----- Task data -----

(* ===== verification/TorrentScope.v ===== *)
(** * The publication client: what [setLoadPrefetch] does

    The scope decides what is downloaded ahead.  Looking up the published profiles may
    call the network many times, but neither these calls nor what happens meanwhile
    moves the scope: the startup job has been cancelled first. *)
From S2P Require Import Prelude JsValue Metadata LoadProfiles RangePrefetch StartupPrefetch StartupPrefetchFacts.
From S2P Require Import TorrentRemote TorrentRemoteFacts.
#[local] Open Scope Z_scope.
Import TorrentRemote.
#[local] Arguments verifyMetadata : simpl never.
#[local] Arguments job_step : simpl never.
#[local] Arguments check_published : simpl never.
#[local] Arguments validateLoadProfiles : simpl never.

(** The calls that look a torrent up and read it. *)
Definition lookup_call (hash : string) (c : call) : Prop :=
  match c with
  | CacheGet h | CachePut h _ | IoMetadata h _ _ | IoOpen h _ _ _ | IoRead h _ _ _ => h = hash
  | _ => False
  end.

(** From [r] to [r'] only calls that satisfy [P] are made, and while the job is quiet
    the plan stays. *)
Record looked (P : call → Prop) (r r' : remote) : Prop := {
  lk_pub : r_pub r' = r_pub r;
  lk_size : r_size r' = r_size r;
  lk_log : ∃ t, r_log r' = r_log r ++ t ∧ Forall P t;
  lk_quiet : quiet r → quiet r' ∧ r_plan r' = r_plan r
}.
#[export] Instance looked_refl P : Reflexive (looked P).
Proof. intros r. split; try done. exists []. by rewrite app_nil_r. Qed.
#[export] Instance looked_trans P : Transitive (looked P).
Proof.
  intros r1 r2 r3 [E1 E2 (t & E3 & HP) HQ] [F1 F2 (t' & F3 & HP') HQ']. split; try congruence.
  - exists (t ++ t'). rewrite F3, E3, app_assoc. split; [done|]. by apply Forall_app.
  - intros Hr. destruct (HQ Hr) as [Q E]. destruct (HQ' Q) as [Q' E']. split; [done|congruence].
Qed.

Lemma looked_frame P r r' : job_frame r r' → looked P r r'.
Proof. intros []. split; try done. exists []. by rewrite app_nil_r. Qed.

Section looks.
Context (sha1 : bytes → bytes) (parse_json : bytes → option jsval).
Context (env : list call → ∀ c : call, result (answer c) * list happening).
Context (pub : publication) (P : call → Prop).
#[local] Existing Instance M_ret.
#[local] Existing Instance M_bind.

Lemma looked_happen r h : looked P r (happen sha1 r h).
Proof using Type.
  destruct h; cbn [happen].
  - etrans; [|apply looked_frame, progress_frame]. split; try done. exists []. by rewrite app_nil_r.
  - apply looked_frame, job_step_frame.
  - destruct (verifyMetadata sha1 document hash (Some kind)); [|reflexivity].
    split; try done. exists []. by rewrite app_nil_r.
  - split; try done. exists []. by rewrite app_nil_r.
  - split; try done. exists []. by rewrite app_nil_r.
  - destruct (check_published (r_pub r) value units); [|reflexivity]. split; try done. exists []. by rewrite app_nil_r.
  - destruct (r_closed r); [reflexivity|]. split; try done. exists []. by rewrite app_nil_r.
  - etrans; [|apply looked_frame, cancel_jobs_frame]. split; try done. exists []. by rewrite app_nil_r.
Qed.

Lemma looked_happens hs r : looked P r (foldl (happen sha1) r hs).
Proof using Type. revert r. induction hs as [|h hs IH]; intros r; [reflexivity|]. cbn. etrans; [apply looked_happen|apply IH]. Qed.

Definition looks {A} (m : M A) : Prop := ∀ r, r_pub r = pub → looked P r (m r).1.

Lemma looks_ret {A} (a : A) : looks (mret a).
Proof using Type. intros r _. reflexivity. Qed.
Lemma looks_lift {A} (x : result A) : looks (lift x).
Proof using Type. intros r _. reflexivity. Qed.
Lemma looks_bind {A B} (m : M A) (f : A → M B) : looks m → (∀ a, looks (f a)) → looks (m ≫= f).
Proof using Type.
  intros Hm Hf r Hr. specialize (Hm r Hr). unfold mbind, M_bind. destruct (m r) as [r' [a|e]]; [|done].
  etrans; [exact Hm|apply Hf]. exact (eq_trans (lk_pub _ _ _ Hm) Hr).
Qed.
Lemma looks_getr {B} (f : remote → M B) : (∀ r, r_pub r = pub → looks (f r)) → looks (getr ≫= f).
Proof using Type. intros Hf r Hr. by apply Hf. Qed.
Lemma looks_catch {A} (m : M A) h : looks m → (∀ e, looks (h e)) → looks (catch m h).
Proof using Type.
  intros Hm Hh r Hr. specialize (Hm r Hr). unfold catch. destruct (m r) as [r' [a|e]]; [done|].
  etrans; [exact Hm|apply Hh]. exact (eq_trans (lk_pub _ _ _ Hm) Hr).
Qed.
Lemma looks_modify f : (∀ r, looked P r (f r)) → looks (modify f).
Proof using Type. intros H r _. apply H. Qed.
Lemma looks_invoke c : P c → looks (invoke sha1 env c).
Proof using Type.
  intros Hc r _. unfold invoke. destruct (env (r_log r) c) as [x hs]. cbn. etrans; [|apply looked_happens].
  split; try done. exists [c]. split; [done|]. by constructor.
Qed.

(** A change of a field that is none of the plan, the jobs, the log or constant. *)
Ltac elsewhere := apply looks_modify; intros ?; split; try done; exists []; by rewrite app_nil_r.

Lemma looks_metadataFor hash kind startup :
  (∀ c, lookup_call hash c → P c) → looks (metadataFor sha1 env hash kind startup).
Proof using Type.
  intros HP. unfold metadataFor. apply looks_getr. intros r Hr.
  destruct (r_metadata r !! hash); [apply looks_ret|].
  apply looks_bind; [by apply (looks_invoke (CacheGet hash)), HP|]. intros cached. cbv zeta.
  destruct (_ ≫= _).
  - apply looks_bind; [elsewhere|]. intros _. apply looks_ret.
  - apply looks_bind; [by apply (looks_invoke (IoMetadata hash kind startup)), HP|]. intros data.
    apply looks_bind; [apply looks_lift|]. intros m.
    apply looks_bind; [by apply (looks_invoke (CachePut hash (m_metadata m))), HP|]. intros _.
    apply looks_bind; [elsewhere|]. intros _. apply looks_ret.
Qed.

Lemma looks_torrent hash kind startup :
  (∀ c, lookup_call hash c → P c) → looks (torrent sha1 env hash kind startup).
Proof using Type.
  intros HP. unfold torrent. apply looks_bind; [by apply looks_metadataFor|]. intros m.
  apply looks_getr. intros r Hr. apply looks_bind; [|intros _; apply looks_ret].
  destruct (decide _); [apply looks_ret|].
  apply looks_bind; [by apply (looks_invoke (IoOpen _ _ _ _)), HP|]. intros _. elsewhere.
Qed.

Lemma looks_read_bytes hash offset len : (∀ c, lookup_call hash c → P c) → looks (read_bytes sha1 env hash offset len).
Proof using Type.
  intros HP. unfold read_bytes. apply looks_getr. intros r Hr.
  destruct (r_discoveryError r); [apply looks_lift|]. destruct (r_closed r); [apply looks_lift|].
  apply looks_bind; [elsewhere|]. intros _. by apply (looks_invoke (IoRead _ _ _ _)), HP.
Qed.

Lemma looks_profiles units startup :
  (∀ hash c, pub_profile pub = Some hash → lookup_call hash c → P c) → looks (profiles sha1 parse_json env units startup).
Proof using Type.
  intros HP. unfold profiles. apply looks_getr. intros r Hr. rewrite Hr.
  destruct (pub_profile pub) as [hash|] eqn:EP; [|apply looks_ret].
  destruct (cached_profiles units r); [apply looks_ret|].
  apply looks_bind; [apply looks_torrent; eauto|]. intros m.
  apply looks_bind; [apply looks_read_bytes; eauto|]. intros data.
  destruct (parse_json data); [|apply looks_lift]. apply looks_bind; [apply looks_lift|]. intros l.
  apply looks_bind; [elsewhere|]. intros _. apply looks_ret.
Qed.
End looks.

(** The calls that look the published profile up. *)
Definition profile_call (p : publication) (c : call) : Prop :=
  match pub_profile p with Some hash => lookup_call hash c | None => False end.

(** The last call: what the final scope asks for. *)
Definition last_call (pub : publication) (size : Z) (origin : jsval) (n : Z) (scope : string) (c : list call) : Prop :=
  if String.eqb scope "profile" then
    ∃ l p, (∃ value, check_published pub value (ceil_div n 65536) = Ok l) ∧ find_profile origin l = Some p ∧
      c = [IoPrefetch (pub_disk pub) (file_range size <$> profile_ranges p)]
  else if String.eqb scope "disk" then c = [IoBackground (pub_disk pub) true]
  else c = [].

Section scope.
Context (sha1 : bytes → bytes) (parse_json : bytes → option jsval).
Context (env : list call → ∀ c : call, result (answer c) * list happening).
Context (pub : publication) (size : Z).
#[local] Existing Instance M_ret.
#[local] Existing Instance M_bind.

(** A publication whose startup job is over, with a plan and a log. *)
Record planned (p : plan) (log : list call) (r : remote) : Prop := {
  pn_typed : typed sha1 pub size r;
  pn_quiet : quiet r;
  pn_plan : r_plan r = p;
  pn_log : r_log r = log
}.

Lemma planned_looked P p log r r' :
  planned p log r → looked P r r' → typed sha1 pub size r' → ∃ t, planned p (log ++ t) r' ∧ Forall P t.
Proof using Type.
  intros [HT HQ HP HL] [_ _ (t & E & HF) HX] HT'. destruct (HX HQ). exists t. split; [|done]. split; try done; congruence.
Qed.

Lemma planned_invoke c p log r :
  planned p log r → call_ok sha1 pub size c → planned p (log ++ [c]) (invoke sha1 env c r).1.
Proof using Type.
  intros H Hc. destruct (keeps_invoke sha1 env pub size c (λ _, True) Hc ltac:(done) r (pn_typed _ _ _ H)) as [HT _].
  unfold invoke in *. destruct (env (r_log r) c) as [x hs]. cbn in *.
  pose proof (looked_happens sha1 (λ _, False) hs (with_log (r_log r ++ [c]) r)) as [_ _ (t & E & HF) HX].
  destruct t; [|by inversion HF]. destruct (HX (pn_quiet _ _ _ H)) as [HQ EP]. split; try done.
  - by rewrite EP; apply (pn_plan _ _ _ H).
  - rewrite E, app_nil_r. cbn. by rewrite (pn_log _ _ _ H).
Qed.

Lemma planned_profiles units p log r r' x :
  planned p log r → profiles sha1 parse_json env units false r = (r', x) →
  ∃ t, planned p (log ++ t) r' ∧ Forall (profile_call pub) t ∧ ∀ l, x = Ok l → l = [] ∨ published pub units l.
Proof using Type.
  intros H E. pose proof (keeps_profiles sha1 parse_json env pub size units false r (pn_typed _ _ _ H)) as [HT HL].
  assert (HC : ∀ hash c, pub_profile pub = Some hash → lookup_call hash c → profile_call pub c).
  { intros hash c EP Hc. unfold profile_call. by rewrite EP. }
  pose proof (looks_profiles sha1 parse_json env pub _ units false HC r (ty_pub _ _ _ _ (pn_typed _ _ _ H))) as HK.
  rewrite E in *. destruct (planned_looked _ _ _ _ _ H HK HT) as (t & ? & ?). eauto.
Qed.

Lemma planned_scope s p log r :
  planned p log r → s ∈ SCOPES → planned (Plan s (pl_origin p) (pl_logicalSize p)) log (with_scope s r).
Proof using Type. intros [[] HQ HP HL] Hs. split; cbn; try done. by rewrite HP. Qed.

(** The choice of [auto]. *)
Lemma planned_choose origin units s n log r r' x :
  planned (Plan s origin n) log r → s ∈ SCOPES → choose sha1 parse_json env origin units r = (r', x) →
  ∃ t s', planned (Plan s' origin n) (log ++ t) r' ∧ Forall (profile_call pub) t ∧
    s' ∈ SCOPES ∧ ∀ c, x = Ok c → s' = c ∧ c ∈ ["profile"; "disk"]%string.
Proof using Type.
  intros H Hs. unfold choose, mbind at 1, M_bind at 1, catch. unfold mbind at 1, M_bind at 1.
  destruct (profiles sha1 parse_json env units false r) as [r1 y] eqn:EP.
  destruct (planned_profiles _ _ _ _ _ _ H EP) as (t & H1 & HF & _). intros E. exists t. revert E.
  assert (HD : ∀ c, c ∈ ["profile"; "disk"]%string → (with_scope c r1, Ok c) = (r', x) →
    ∃ s', planned (Plan s' origin n) (log ++ t) r' ∧ Forall (profile_call pub) t ∧
      s' ∈ SCOPES ∧ ∀ c, x = Ok c → s' = c ∧ c ∈ ["profile"; "disk"]%string).
  { intros c Hc [= <- <-]. assert (c ∈ SCOPES) by (unfold SCOPES; set_solver). exists c.
    split_and!; [by apply (planned_scope c (Plan s origin n))|done|done|]. by intros ? [= <-]. }
  destruct y as [l|e].
  - destruct (existsb _ l); apply HD; set_solver.
  - unfold mret, M_ret, lift. destruct (optional_hint e); [apply HD; set_solver|]. intros [= <- <-]. exists s. by split_and!.
Qed.

Lemma scope_bind {A B} (m : M A) (f : A → M B) r r' x :
  (m ≫= f) r = (r', x) →
  (∃ a r1, m r = (r1, Ok a) ∧ f a r1 = (r', x)) ∨ (∃ e, m r = (r', Throw e) ∧ x = Throw e).
Proof using Type.
  unfold mbind, M_bind. destruct (m r) as [r1 [a|e]]; [eauto|]. intros [= <- <-]. eauto.
Qed.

-----

_Task statement_
From the listing above, copy out each line where the word "IoMetadata" appears.

_Written solution_
  | CacheGet h | CachePut h _ | IoMetadata h _ _ | IoOpen h _ _ _ | IoRead h _ _ _ => h = hash
  - apply looks_bind; [by apply (looks_invoke (IoMetadata hash kind startup)), HP|]. intros data.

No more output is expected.